Completed forms should be sent to the Institute Director of Graduate Studies. 

If a student is unable to meet the criteria for progression, the independent assessors can recommend a referral. The student will then have a period of up to eight weeks to make up the deficiency. If at the end of this period, the assessors are not satisfied that the student has made the necessary progress then they will recommend termination of registration.

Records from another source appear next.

Lemma mid_none_sys vt N : mid_inv vt N None -> sys_inv vt N.
Proof. intros (ch & ? & ? & ? & _). by exists ch. Qed.

Lemma exec_mmap asserts caching vt N addr len prot flags offset file :
  sys_inv vt N -> call_ok vt N (Mmap addr len prot flags offset file) ->
  exists vt' N', TrackMmap asserts caching vt N addr len prot flags offset file = Some (vt', N') /\ sys_inv vt' N'.
Proof.
  intros Hs (Hpr & Hlen & HN & Hdev & Helf).
  destruct (page_range_size _ _ Hpr) as (? & ? & ? & ? & ?). unfold TrackMmap.
  set (S := AlignUp len FEX_GUEST_PAGE_SIZE) in *. destruct (flags &&& MAP_ANONYMOUS =? 0).
  - destruct (FileResource_spec asserts caching vt N addr S prot offset file) as (vt1 & r & -> & Hmid); [done..|].
    cbn [mbind option_bind].
    destruct (mid_track asserts vt1 N (Some r) addr offset S (fromFlags flags) (fromProt prot))
      as (vt' & -> & Hs'); [done|lia..|]. by exists vt', N.
  - destruct (flags &&& MAP_SHARED =? 0); cbn [negb].
    + cbn [mbind option_bind].
      destruct (mid_track asserts vt N None addr offset S (fromFlags flags) (fromProt prot))
        as (vt' & -> & Hs'); [by apply mid_none|lia..|]. by exists vt', N.
    + assert (FindResources vt (mkMRID SpecialDev_Anon N) = []) as ->.
      { destruct (FindResources vt _) as [|r rs] eqn:E; [done|].
        destruct (proj1 (FindResources_in vt (mkMRID SpecialDev_Anon N) r)) as (res & Hres & Hid); [rewrite E; by left|].
        destruct Hs as (ch & _ & _ & Ha).
        specialize (Ha r N (ResourceLength res) (ProgramHeaders res)). unfold resources in Ha.
        rewrite lookup_fmap, Hres in Ha. cbn in Ha. unfold res_id in Ha. rewrite Hid in Ha.
        specialize (Ha eq_refl). lia. }
      rewrite LOGMAN_true by done. cbn [mbind option_bind].
      assert (Hs1 : sys_inv vt (N + 1)).
      { destruct Hs as (ch & ? & ? & Ha). exists ch. split_and!; [done|done|]. eapply anon_ids_mono; [done|lia]. }
      pose proof (mid_insert vt (N + 1) (mkMRID SpecialDev_Anon N) 0 Hs1 ltac:(cbn; lia)) as Hmid.
      destruct (InsertMappedResource vt (mkMRID SpecialDev_Anon N) 0) as [vt1 r]. cbn in Hmid |- *.
      destruct (mid_track asserts vt1 (N + 1) (Some r) addr offset S (fromFlags flags) (fromProt prot))
        as (vt' & -> & Hs'); [done|lia..|]. cbn. exists vt', (N + 1). split; [|done].
      by rewrite u_small by (unfold is_u; lia).
Qed.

If a student has not passed this progression point after 24 months of full-time registration it is likely that their registration will be terminated as they will have failed to demonstrate the progress necessary for continued registration.

30 month report

Students are required to complete a report on their progress at the 30 month stage. The report should include the following:

  • a review of new results obtained since the 18 month review;
  • a draft version of the contents pages for the thesis which should be in sufficient detail so as to clearly define the thesis;
  • a summary of work that needs to be done in the remaining months (this should be ranked in order of priority);
  • a timetable for the completion of experimental work (this should not include the provision for new work);
  • a timetable for completion of thesis chapters and submission of thesis no later than 39 months;
  • evidence of satisfactory participation in doctoral development training (students need to complete 210 hours of training before submitting their thesis);
  • evidence of submission of examination entry forms.


A student who has completed all their experimental work and collected all their data and and and who, in the judgement of their supervisor, is in a position to submit their thesis within 12 months can apply to transfer to writing-up status.

The maximum period for writing up is one calendar year irrespective of mode of attendance. In exceptional circumstances the writing up period may be extended. In such circumstances an additional fee will be payable. Writing up status counts as part of the overall period of registration. Writing up status ends on the date of submission of the thesis.

Students must have completed the minimum registration period (2 years fill-time or 4 years part-time) and not exceeded the maximum registration period (4 years full-time or 7 years part-time). 

Students who enrolled before September 2010 and intend to submit for a PhD or MD(Res) will only be permitted to transfer to writing up status if they have upgraded. 

Students with writing up status are not liable for tuition fees. However, students must continue to re-enrol during the period of writing up.